As the two men walked away, Asaph thought that he was not acting an

unfraternal part toward Marietta, for it would not be necessary for

him to say or do anything to induce her to refuse so unsuitable a

suitor as Thomas Rooper.



About fifteen minutes before dinner--which had been cooked with bits

of wood which Betsey had picked up here and there--was ready, Asaph

walked into the front yard of his sister's house attired in a

complete suit of new clothes, thick and substantial in texture,

pepper-and-salt in color, and as long in the legs and arms as the

most fastidious could desire. He had on a new shirt and a clean

collar, with a handsome black silk cravat tied in a great bow; and a

new felt hat was on his head. On his left arm he carried an

overcoat, carefully folded, with the lining outside, and in his

right hand an umbrella and a cane. In his pockets were half a dozen

new handkerchiefs and the case containing Mr. Rooper's Centennial

meerschaum.



Marietta, who was in the hallway when he opened the front door,

scarcely knew him as he approached.



"Asaph!" she exclaimed. "What has happened to you? Why, you actually

look like a gentleman!"



Asaph grinned. "Do you want me to go to Drummondville right after

breakfast to-morrow?" he asked.



"My dear brother," said Marietta, "don't crush me by talking about

that. But if you could have seen yourself as I saw you, and could

have felt as I felt, you would not wonder at me. You must forget all

that. I should be proud now to introduce you as my brother to any

doctor or king or president. But tell me how you got those beautiful

clothes."



Asaph was sometimes beset by an absurd regard for truth, which much

annoyed him. He could not say that he had worked for the clothes,

and he did not wish his sister to think that he had run in debt for

them. "They're paid for, every thread of 'em," he said. "I got 'em

in trade. These things is mine, and I don't owe no man a cent for

'em; and it seems to me that dinner must be ready."

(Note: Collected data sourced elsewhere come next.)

Lemma WriteData_loop h q id a b buf k cb :
  id = end_id q - 1 -> dq_addr q id = Some a -> blocks h !! a = Some b -> block_ok b ->
  (size b < buffer_size b -> is_mutable b = true) ->
  let n := Z.min (buffer_size b - size b) (zlen buf) in
  loop (WriteData_step q) (S (S k)) (h, mkPointer id (size b), buf, cb) =
    Some (if 0 <? n then set_block h a (fill b (takeZ n buf)) else h,
          mkPointer id (size b + n), cb + n).
Proof.
  intros Hid Ha Hb Hok Hmut n. pose proof Hok as [Hs Hpos]. pose proof (zlen_nonneg buf).
  rewrite loop_S. destruct (decide (buf = [])) as [->|Hne].
  { rewrite WriteData_step_nil. assert (E : n = 0) by (unfold n; change (zlen []) with 0; lia).
    rewrite E. simpl. by rewrite !Z.add_0_r. }
  assert (Hl : 0 < zlen buf).
  { destruct buf; [done|]. rewrite zlen_cons in *. pose proof (zlen_nonneg buf). lia. }
  rewrite (WriteData_step_at _ _ _ a) by done.
  destruct (Z.eqb_spec (size b) (buffer_size b)) as [E|E].
  { destruct (Z.leb_spec (end_id q) (id + 1)); [|lia]. assert (E' : n = 0) by lia.
    rewrite E'. simpl. by rewrite !Z.add_0_r. }
  fold n. cbv zeta. rewrite Hmut by lia. simpl. destruct (Z.ltb_spec 0 n); [|lia]. rewrite loop_S.
  destruct (fill_ok b (takeZ n buf)) as (Hok' & _ & Hbs); [done|rewrite zlen_takeZ; lia|].
  assert (Hsz : size (fill b (takeZ n buf)) = size b + n) by (simpl; rewrite zlen_takeZ; lia).
  destruct (decide (dropZ n buf = [])) as [->|Hd]; [by rewrite WriteData_step_nil|].
  rewrite <- Hsz, (WriteData_step_at _ _ _ a (fill b (takeZ n buf))).
  - assert (n = buffer_size b - size b).
    { destruct (Z.min_spec (buffer_size b - size b) (zlen buf)) as [[_ ?]|[_ Hn]]; [done|].
      unfold n in Hd. by rewrite Hn, dropZ_all in Hd by lia. }
    destruct (Z.eqb_spec (size (fill b (takeZ n buf))) (buffer_size (fill b (takeZ n buf)))); [|lia].
    destruct (Z.leb_spec (end_id q) (id + 1)); [|lia]. done.
  - done.
  - simpl. by rewrite lookup_insert_eq.
  - done.
  - destruct (dropZ n buf); [done|]. rewrite zlen_cons. pose proof (zlen_nonneg l). lia.
Qed.

Lemma WriteData_spec h q id a b buf :
  id = end_id q - 1 -> dq_addr q id = Some a -> blocks h !! a = Some b -> block_ok b ->
  (size b < buffer_size b -> is_mutable b = true) ->
  let n := Z.min (buffer_size b - size b) (zlen buf) in
  WriteData h q (mkPointer id (size b)) buf =
    Some (if 0 <? n then set_block h a (fill b (takeZ n buf)) else h,
          mkPointer id (size b + n), n).
Proof. intros. by apply WriteData_loop. Qed.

"And proud I am," said Marietta, who never before had shown such

enthusiastic affection for her brother, "to sit down to the table

with such a nice-looking fellow as you are."



The next morning Mr. Rooper came into Mrs. Himes's yard, and there

beheld Asaph, in all the glory of his new clothes, sitting under the

chestnut-tree smoking the Centennial meerschaum pipe. Mr. Rooper

himself was dressed in his very best clothes, but he carried with

him no pipe.



"Sit down," said Asaph, "and have a smoke."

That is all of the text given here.